◆ DIRECTIONS FOR THIS TASK
Your answer is the lines below, exactly, from the one that contains "Definition ffsock_accept_async (os" through the one that contains "Definition ffsock_setopt (sk", both included.

** DATA IN THIS EXERCISE follows **

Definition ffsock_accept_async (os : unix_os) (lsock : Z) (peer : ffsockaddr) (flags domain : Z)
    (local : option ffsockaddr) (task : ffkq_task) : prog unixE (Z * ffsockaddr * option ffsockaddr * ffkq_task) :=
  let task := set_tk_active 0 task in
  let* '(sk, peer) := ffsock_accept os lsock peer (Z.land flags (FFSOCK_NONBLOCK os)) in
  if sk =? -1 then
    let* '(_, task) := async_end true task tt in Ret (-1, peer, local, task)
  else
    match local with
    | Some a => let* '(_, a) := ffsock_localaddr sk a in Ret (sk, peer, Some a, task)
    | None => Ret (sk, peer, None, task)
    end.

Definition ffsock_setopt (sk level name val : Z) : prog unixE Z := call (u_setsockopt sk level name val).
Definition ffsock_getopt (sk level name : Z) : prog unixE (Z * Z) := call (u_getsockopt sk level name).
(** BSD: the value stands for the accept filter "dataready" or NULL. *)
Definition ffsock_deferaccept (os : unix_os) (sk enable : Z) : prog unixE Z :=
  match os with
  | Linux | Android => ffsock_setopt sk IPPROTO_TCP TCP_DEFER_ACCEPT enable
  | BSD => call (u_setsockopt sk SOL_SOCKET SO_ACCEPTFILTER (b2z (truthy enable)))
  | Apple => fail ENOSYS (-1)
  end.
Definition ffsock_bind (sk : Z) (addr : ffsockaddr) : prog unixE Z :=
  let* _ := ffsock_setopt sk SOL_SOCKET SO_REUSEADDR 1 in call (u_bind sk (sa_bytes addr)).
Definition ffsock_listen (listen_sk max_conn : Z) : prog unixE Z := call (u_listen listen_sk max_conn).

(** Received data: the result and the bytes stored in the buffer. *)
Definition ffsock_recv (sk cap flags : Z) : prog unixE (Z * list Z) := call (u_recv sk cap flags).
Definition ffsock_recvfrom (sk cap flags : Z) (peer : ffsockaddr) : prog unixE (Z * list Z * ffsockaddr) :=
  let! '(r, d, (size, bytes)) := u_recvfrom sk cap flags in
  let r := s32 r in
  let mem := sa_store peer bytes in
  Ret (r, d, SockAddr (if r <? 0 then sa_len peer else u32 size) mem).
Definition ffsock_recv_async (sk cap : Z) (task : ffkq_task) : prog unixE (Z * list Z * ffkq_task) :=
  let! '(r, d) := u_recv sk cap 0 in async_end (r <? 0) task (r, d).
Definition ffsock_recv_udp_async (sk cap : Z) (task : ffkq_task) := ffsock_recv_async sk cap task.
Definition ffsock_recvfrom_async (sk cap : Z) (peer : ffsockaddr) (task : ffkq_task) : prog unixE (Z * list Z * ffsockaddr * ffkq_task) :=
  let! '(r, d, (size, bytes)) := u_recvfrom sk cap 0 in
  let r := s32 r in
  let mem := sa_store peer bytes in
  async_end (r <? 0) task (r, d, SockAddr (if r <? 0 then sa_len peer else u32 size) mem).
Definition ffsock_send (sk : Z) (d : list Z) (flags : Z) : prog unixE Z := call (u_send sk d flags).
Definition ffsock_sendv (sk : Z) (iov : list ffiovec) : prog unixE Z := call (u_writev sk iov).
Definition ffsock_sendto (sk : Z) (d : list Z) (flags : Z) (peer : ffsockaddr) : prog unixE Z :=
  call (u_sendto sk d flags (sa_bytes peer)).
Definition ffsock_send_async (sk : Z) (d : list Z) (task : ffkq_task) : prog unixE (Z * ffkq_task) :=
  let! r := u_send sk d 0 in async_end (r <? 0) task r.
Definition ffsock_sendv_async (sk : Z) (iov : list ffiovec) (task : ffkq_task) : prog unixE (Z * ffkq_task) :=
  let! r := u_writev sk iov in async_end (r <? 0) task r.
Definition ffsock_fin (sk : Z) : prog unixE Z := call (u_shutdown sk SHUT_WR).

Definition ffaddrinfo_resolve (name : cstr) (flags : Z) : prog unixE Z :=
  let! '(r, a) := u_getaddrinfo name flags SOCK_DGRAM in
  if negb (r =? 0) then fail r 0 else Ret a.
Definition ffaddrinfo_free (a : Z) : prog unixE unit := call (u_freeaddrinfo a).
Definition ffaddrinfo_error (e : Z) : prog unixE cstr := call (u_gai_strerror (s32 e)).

** End of DATA IN THIS EXERCISE **
** DATA IN THIS EXERCISE follows **

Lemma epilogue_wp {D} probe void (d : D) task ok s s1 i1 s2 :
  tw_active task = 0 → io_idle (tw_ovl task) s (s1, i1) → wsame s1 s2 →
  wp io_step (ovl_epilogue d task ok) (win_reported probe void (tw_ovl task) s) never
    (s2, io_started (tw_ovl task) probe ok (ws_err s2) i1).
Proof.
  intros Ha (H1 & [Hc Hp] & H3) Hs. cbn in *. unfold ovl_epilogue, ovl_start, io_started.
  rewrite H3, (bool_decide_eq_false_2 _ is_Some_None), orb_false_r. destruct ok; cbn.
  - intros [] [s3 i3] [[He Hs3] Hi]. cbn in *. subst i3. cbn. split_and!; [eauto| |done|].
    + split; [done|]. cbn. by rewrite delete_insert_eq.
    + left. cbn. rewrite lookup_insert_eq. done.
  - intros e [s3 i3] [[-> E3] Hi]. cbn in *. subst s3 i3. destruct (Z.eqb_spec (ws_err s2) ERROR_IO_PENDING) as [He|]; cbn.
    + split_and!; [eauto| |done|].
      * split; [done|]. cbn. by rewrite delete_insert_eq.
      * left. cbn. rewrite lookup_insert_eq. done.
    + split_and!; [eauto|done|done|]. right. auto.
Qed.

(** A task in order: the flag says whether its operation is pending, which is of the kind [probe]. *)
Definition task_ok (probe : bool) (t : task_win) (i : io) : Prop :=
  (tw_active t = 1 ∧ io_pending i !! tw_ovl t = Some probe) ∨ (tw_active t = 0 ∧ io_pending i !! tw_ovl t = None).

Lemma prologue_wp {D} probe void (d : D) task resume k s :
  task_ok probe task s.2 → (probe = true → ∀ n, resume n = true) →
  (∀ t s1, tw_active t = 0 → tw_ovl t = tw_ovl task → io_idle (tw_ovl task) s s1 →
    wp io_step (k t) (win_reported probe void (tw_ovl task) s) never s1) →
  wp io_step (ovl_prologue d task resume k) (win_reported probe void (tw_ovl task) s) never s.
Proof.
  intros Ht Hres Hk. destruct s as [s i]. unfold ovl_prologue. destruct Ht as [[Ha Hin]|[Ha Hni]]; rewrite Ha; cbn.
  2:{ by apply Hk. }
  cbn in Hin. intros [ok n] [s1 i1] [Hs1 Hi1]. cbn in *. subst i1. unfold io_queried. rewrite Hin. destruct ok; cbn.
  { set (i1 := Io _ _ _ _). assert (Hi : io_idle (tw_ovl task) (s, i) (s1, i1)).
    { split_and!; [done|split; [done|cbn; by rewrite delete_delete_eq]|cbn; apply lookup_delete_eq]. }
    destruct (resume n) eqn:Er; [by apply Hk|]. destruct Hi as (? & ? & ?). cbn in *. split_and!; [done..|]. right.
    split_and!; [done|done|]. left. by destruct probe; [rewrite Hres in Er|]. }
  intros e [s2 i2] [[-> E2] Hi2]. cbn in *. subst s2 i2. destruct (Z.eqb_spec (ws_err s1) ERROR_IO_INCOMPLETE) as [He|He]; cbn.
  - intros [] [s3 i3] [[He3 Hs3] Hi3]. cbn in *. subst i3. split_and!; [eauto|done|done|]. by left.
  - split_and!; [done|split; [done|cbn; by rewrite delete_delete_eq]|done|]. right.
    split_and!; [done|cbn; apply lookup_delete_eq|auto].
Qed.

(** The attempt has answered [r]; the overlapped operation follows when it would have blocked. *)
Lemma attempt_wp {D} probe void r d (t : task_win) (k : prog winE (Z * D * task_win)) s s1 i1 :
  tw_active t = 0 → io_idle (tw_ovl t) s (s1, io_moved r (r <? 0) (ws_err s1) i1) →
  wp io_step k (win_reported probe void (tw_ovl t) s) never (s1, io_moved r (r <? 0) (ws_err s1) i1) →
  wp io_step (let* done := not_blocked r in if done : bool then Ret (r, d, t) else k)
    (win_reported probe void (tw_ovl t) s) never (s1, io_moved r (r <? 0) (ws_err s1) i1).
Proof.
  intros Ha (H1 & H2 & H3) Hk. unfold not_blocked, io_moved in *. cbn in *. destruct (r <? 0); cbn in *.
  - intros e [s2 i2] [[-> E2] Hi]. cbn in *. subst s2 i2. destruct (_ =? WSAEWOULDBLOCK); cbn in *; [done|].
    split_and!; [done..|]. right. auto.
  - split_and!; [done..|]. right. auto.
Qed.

** End of DATA IN THIS EXERCISE **
** DATA IN THIS EXERCISE follows **

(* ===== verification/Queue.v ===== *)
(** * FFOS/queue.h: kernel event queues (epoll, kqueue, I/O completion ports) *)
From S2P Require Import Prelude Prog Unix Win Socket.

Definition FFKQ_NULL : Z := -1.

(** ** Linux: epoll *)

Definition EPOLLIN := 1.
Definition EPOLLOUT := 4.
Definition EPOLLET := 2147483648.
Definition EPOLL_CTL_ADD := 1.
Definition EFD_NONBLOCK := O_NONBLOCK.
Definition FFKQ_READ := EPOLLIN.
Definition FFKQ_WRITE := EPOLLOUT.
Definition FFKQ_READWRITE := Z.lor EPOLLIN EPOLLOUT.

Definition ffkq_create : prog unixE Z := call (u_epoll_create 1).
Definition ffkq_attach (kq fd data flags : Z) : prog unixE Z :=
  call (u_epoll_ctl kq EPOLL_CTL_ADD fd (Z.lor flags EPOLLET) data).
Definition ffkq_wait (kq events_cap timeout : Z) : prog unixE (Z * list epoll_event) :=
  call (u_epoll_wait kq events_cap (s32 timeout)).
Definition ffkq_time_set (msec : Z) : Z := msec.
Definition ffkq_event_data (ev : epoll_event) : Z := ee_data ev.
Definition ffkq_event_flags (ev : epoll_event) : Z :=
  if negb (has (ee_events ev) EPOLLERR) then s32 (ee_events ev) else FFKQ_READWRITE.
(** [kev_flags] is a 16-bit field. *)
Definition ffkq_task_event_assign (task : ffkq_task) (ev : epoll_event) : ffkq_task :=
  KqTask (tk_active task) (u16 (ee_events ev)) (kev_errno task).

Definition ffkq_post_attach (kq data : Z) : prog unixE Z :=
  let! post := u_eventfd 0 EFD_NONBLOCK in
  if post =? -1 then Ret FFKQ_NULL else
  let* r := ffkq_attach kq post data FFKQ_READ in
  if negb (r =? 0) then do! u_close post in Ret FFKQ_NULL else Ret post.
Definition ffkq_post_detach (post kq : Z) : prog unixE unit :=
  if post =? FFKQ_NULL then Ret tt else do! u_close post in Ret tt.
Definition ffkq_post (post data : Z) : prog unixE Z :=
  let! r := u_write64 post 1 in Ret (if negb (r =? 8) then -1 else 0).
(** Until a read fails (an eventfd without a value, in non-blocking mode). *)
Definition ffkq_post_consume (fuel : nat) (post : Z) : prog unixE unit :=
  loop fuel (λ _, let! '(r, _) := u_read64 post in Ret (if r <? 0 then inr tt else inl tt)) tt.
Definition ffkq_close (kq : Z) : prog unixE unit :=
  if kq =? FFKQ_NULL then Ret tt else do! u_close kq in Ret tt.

** End of DATA IN THIS EXERCISE **

◆ ANSWER FOR THE TASK
Definition ffsock_accept_async (os : unix_os) (lsock : Z) (peer : ffsockaddr) (flags domain : Z)
    (local : option ffsockaddr) (task : ffkq_task) : prog unixE (Z * ffsockaddr * option ffsockaddr * ffkq_task) :=
  let task := set_tk_active 0 task in
  let* '(sk, peer) := ffsock_accept os lsock peer (Z.land flags (FFSOCK_NONBLOCK os)) in
  if sk =? -1 then
    let* '(_, task) := async_end true task tt in Ret (-1, peer, local, task)
  else
    match local with
    | Some a => let* '(_, a) := ffsock_localaddr sk a in Ret (sk, peer, Some a, task)
    | None => Ret (sk, peer, None, task)
    end.

Definition ffsock_setopt (sk level name val : Z) : prog unixE Z := call (u_setsockopt sk level name val).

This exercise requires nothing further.